• **About this task**: Your answer should be the lines below from the one with "destruct (String.eqb s" to the one with "unfold callAI. destruct", both included, given again exactly and with nothing added.

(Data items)
┌────────
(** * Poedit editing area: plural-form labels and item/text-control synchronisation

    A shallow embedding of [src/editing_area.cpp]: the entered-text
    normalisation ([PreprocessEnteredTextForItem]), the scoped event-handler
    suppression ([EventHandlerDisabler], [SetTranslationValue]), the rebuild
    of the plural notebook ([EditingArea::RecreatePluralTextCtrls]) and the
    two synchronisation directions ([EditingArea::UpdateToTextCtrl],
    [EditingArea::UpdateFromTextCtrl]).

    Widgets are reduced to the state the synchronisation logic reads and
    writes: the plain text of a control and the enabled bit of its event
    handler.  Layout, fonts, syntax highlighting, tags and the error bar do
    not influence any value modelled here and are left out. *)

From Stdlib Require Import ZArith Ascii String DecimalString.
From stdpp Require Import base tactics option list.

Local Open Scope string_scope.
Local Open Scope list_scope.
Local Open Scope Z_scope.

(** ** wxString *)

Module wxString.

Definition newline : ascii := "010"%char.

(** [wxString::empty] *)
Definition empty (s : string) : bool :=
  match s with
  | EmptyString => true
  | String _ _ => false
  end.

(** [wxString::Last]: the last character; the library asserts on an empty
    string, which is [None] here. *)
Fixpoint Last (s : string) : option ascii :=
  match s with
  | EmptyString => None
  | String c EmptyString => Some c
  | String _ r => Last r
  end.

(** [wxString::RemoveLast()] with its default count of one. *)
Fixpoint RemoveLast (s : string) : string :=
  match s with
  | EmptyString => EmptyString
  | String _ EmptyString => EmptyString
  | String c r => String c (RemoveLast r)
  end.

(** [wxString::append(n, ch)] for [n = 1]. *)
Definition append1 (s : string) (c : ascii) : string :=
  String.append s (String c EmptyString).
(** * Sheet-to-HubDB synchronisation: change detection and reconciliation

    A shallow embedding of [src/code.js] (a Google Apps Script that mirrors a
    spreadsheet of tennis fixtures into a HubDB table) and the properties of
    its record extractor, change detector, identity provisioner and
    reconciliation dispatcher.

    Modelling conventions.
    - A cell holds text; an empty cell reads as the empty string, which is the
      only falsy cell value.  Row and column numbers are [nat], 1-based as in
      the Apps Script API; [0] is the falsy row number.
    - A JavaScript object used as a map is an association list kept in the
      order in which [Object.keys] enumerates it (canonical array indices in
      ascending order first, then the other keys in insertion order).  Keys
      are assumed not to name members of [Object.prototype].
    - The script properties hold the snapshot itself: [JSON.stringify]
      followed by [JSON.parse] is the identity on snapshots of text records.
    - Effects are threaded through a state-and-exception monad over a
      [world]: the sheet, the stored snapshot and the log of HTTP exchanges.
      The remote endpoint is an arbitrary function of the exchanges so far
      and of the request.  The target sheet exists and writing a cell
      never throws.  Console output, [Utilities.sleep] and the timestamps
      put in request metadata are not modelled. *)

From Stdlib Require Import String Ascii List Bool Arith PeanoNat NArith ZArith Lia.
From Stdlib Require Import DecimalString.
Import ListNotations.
└────────
┌────────
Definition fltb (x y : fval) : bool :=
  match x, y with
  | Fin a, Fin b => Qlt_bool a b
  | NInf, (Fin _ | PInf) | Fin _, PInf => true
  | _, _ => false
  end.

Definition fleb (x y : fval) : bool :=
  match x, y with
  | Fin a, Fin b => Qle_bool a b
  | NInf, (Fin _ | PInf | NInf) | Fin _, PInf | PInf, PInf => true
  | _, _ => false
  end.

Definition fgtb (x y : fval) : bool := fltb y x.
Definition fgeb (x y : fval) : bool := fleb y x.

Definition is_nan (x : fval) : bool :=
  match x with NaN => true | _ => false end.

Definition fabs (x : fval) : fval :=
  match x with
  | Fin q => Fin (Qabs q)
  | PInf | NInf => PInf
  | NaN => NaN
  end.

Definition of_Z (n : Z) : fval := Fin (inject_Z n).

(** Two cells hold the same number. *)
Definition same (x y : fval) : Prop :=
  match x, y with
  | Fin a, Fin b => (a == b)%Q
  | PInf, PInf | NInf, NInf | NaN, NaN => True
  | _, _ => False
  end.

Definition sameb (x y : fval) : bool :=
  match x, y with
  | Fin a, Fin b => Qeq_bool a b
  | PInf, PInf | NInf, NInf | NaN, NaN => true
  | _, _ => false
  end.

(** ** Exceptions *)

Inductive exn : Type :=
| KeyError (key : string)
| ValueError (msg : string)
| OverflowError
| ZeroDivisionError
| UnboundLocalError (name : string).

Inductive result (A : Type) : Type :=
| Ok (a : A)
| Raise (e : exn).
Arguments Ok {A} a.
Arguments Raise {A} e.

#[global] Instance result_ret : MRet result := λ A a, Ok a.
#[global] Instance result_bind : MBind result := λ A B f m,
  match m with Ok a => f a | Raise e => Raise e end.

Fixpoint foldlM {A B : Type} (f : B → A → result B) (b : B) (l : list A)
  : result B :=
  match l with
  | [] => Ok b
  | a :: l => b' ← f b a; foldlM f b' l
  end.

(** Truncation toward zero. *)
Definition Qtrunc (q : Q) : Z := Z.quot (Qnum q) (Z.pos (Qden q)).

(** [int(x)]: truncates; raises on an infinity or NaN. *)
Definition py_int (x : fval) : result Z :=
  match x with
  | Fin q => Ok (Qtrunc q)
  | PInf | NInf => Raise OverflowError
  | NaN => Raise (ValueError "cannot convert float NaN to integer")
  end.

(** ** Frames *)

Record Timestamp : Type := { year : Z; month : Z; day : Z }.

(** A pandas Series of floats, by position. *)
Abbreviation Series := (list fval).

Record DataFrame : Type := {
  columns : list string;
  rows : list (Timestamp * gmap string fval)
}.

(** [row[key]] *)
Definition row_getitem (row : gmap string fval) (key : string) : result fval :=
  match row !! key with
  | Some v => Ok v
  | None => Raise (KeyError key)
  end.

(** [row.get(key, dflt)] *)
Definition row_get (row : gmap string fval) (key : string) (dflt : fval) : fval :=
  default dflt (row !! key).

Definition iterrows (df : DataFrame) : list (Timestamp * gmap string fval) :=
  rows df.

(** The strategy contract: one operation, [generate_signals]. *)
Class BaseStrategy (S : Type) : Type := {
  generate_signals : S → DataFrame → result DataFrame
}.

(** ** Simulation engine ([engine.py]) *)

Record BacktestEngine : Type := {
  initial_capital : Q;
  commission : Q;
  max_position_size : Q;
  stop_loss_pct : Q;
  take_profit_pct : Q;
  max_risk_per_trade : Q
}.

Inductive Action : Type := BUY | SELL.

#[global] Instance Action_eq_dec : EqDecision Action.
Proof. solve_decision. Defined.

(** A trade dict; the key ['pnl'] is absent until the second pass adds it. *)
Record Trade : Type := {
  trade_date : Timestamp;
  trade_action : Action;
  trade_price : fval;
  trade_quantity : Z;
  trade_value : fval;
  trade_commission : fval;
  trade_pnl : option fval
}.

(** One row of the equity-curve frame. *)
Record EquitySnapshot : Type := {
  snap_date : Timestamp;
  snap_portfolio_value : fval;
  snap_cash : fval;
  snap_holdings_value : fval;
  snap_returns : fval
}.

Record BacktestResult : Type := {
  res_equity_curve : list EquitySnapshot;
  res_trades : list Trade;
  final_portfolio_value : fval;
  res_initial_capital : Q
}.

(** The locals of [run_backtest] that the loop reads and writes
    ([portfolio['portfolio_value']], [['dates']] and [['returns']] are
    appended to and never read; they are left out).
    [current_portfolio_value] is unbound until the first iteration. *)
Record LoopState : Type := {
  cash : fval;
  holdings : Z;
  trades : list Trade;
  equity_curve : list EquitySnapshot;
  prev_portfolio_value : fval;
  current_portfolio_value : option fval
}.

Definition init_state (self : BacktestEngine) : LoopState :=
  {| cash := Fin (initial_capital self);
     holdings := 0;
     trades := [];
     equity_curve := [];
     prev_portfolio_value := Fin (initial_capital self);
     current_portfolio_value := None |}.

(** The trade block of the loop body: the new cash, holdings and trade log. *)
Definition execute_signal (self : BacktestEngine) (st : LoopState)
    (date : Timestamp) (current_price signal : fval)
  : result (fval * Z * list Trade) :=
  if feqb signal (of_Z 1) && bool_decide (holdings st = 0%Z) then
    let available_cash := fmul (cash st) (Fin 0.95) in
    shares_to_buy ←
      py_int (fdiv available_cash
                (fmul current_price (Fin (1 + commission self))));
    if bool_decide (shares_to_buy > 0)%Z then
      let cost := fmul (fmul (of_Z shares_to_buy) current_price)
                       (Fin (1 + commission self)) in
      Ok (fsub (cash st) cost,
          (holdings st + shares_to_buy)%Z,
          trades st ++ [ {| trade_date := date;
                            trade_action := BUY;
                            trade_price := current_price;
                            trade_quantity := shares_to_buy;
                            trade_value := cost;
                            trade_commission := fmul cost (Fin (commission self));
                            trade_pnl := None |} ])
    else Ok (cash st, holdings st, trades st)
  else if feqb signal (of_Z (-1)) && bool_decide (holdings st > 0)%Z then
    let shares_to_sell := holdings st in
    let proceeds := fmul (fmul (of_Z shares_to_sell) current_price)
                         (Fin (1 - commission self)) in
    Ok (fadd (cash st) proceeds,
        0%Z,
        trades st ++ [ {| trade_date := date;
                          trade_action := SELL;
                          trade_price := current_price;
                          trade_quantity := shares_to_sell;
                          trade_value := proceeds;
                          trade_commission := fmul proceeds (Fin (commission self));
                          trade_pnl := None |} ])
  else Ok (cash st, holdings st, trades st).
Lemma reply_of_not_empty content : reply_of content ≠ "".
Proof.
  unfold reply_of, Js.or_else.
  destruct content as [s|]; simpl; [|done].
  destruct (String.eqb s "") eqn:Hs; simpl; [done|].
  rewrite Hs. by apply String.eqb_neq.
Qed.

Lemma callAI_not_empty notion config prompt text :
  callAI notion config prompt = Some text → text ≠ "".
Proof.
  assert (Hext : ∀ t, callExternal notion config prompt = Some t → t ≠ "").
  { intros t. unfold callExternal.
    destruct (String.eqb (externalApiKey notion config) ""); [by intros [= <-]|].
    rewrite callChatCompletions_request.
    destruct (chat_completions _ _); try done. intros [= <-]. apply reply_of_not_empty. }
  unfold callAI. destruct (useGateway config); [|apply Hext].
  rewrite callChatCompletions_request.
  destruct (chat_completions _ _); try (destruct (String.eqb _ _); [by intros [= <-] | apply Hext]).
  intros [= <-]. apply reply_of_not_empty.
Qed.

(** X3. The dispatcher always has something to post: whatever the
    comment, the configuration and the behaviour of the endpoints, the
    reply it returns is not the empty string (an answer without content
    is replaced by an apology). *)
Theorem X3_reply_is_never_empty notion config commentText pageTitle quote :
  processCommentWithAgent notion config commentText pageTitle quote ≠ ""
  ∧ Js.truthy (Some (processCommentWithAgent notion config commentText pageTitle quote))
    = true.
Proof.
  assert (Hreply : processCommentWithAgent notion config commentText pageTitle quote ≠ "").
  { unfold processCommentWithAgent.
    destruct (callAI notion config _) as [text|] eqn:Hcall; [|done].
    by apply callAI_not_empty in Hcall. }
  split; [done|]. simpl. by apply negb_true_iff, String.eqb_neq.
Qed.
└────────
┌────────
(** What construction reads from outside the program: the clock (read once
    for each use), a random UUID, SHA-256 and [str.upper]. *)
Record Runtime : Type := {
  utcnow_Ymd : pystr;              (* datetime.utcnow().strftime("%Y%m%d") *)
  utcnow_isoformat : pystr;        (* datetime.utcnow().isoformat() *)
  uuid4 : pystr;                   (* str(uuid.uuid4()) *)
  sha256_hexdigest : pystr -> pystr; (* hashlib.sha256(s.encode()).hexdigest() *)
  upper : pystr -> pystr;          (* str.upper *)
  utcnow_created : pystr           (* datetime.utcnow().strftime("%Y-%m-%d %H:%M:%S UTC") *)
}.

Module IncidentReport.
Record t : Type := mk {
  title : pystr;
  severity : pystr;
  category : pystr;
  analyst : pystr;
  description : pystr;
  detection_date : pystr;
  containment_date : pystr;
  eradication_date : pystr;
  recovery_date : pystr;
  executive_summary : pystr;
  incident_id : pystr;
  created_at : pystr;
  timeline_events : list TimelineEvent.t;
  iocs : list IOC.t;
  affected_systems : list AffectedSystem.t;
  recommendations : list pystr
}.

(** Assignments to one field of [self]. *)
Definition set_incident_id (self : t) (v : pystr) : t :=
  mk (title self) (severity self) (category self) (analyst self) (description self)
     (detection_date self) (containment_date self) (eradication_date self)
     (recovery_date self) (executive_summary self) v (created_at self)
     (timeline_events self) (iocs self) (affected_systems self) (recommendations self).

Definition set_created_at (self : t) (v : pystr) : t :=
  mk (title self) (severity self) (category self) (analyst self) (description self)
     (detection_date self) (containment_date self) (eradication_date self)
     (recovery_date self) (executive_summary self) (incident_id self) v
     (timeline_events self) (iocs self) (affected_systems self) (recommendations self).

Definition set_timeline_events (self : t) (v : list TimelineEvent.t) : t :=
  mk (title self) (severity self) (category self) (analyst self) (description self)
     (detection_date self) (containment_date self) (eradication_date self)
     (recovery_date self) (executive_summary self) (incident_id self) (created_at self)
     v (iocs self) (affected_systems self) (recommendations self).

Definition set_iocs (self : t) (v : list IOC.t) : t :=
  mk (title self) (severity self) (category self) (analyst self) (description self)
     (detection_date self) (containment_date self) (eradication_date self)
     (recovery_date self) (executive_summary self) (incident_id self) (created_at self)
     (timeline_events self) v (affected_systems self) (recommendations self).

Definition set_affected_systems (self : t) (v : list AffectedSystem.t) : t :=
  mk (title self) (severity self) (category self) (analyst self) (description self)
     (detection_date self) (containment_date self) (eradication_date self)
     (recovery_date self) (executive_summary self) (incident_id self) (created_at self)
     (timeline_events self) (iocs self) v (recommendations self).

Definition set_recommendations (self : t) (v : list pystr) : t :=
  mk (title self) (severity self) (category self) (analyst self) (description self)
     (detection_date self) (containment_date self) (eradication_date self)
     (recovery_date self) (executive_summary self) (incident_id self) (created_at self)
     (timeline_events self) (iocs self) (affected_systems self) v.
└────────
• **Solution to the exercise**:
  destruct (String.eqb s "") eqn:Hs; simpl; [done|].
  rewrite Hs. by apply String.eqb_neq.
Qed.

Lemma callAI_not_empty notion config prompt text :
  callAI notion config prompt = Some text → text ≠ "".
Proof.
  assert (Hext : ∀ t, callExternal notion config prompt = Some t → t ≠ "").
  { intros t. unfold callExternal.
    destruct (String.eqb (externalApiKey notion config) ""); [by intros [= <-]|].
    rewrite callChatCompletions_request.
    destruct (chat_completions _ _); try done. intros [= <-]. apply reply_of_not_empty. }
  unfold callAI. destruct (useGateway config); [|apply Hext].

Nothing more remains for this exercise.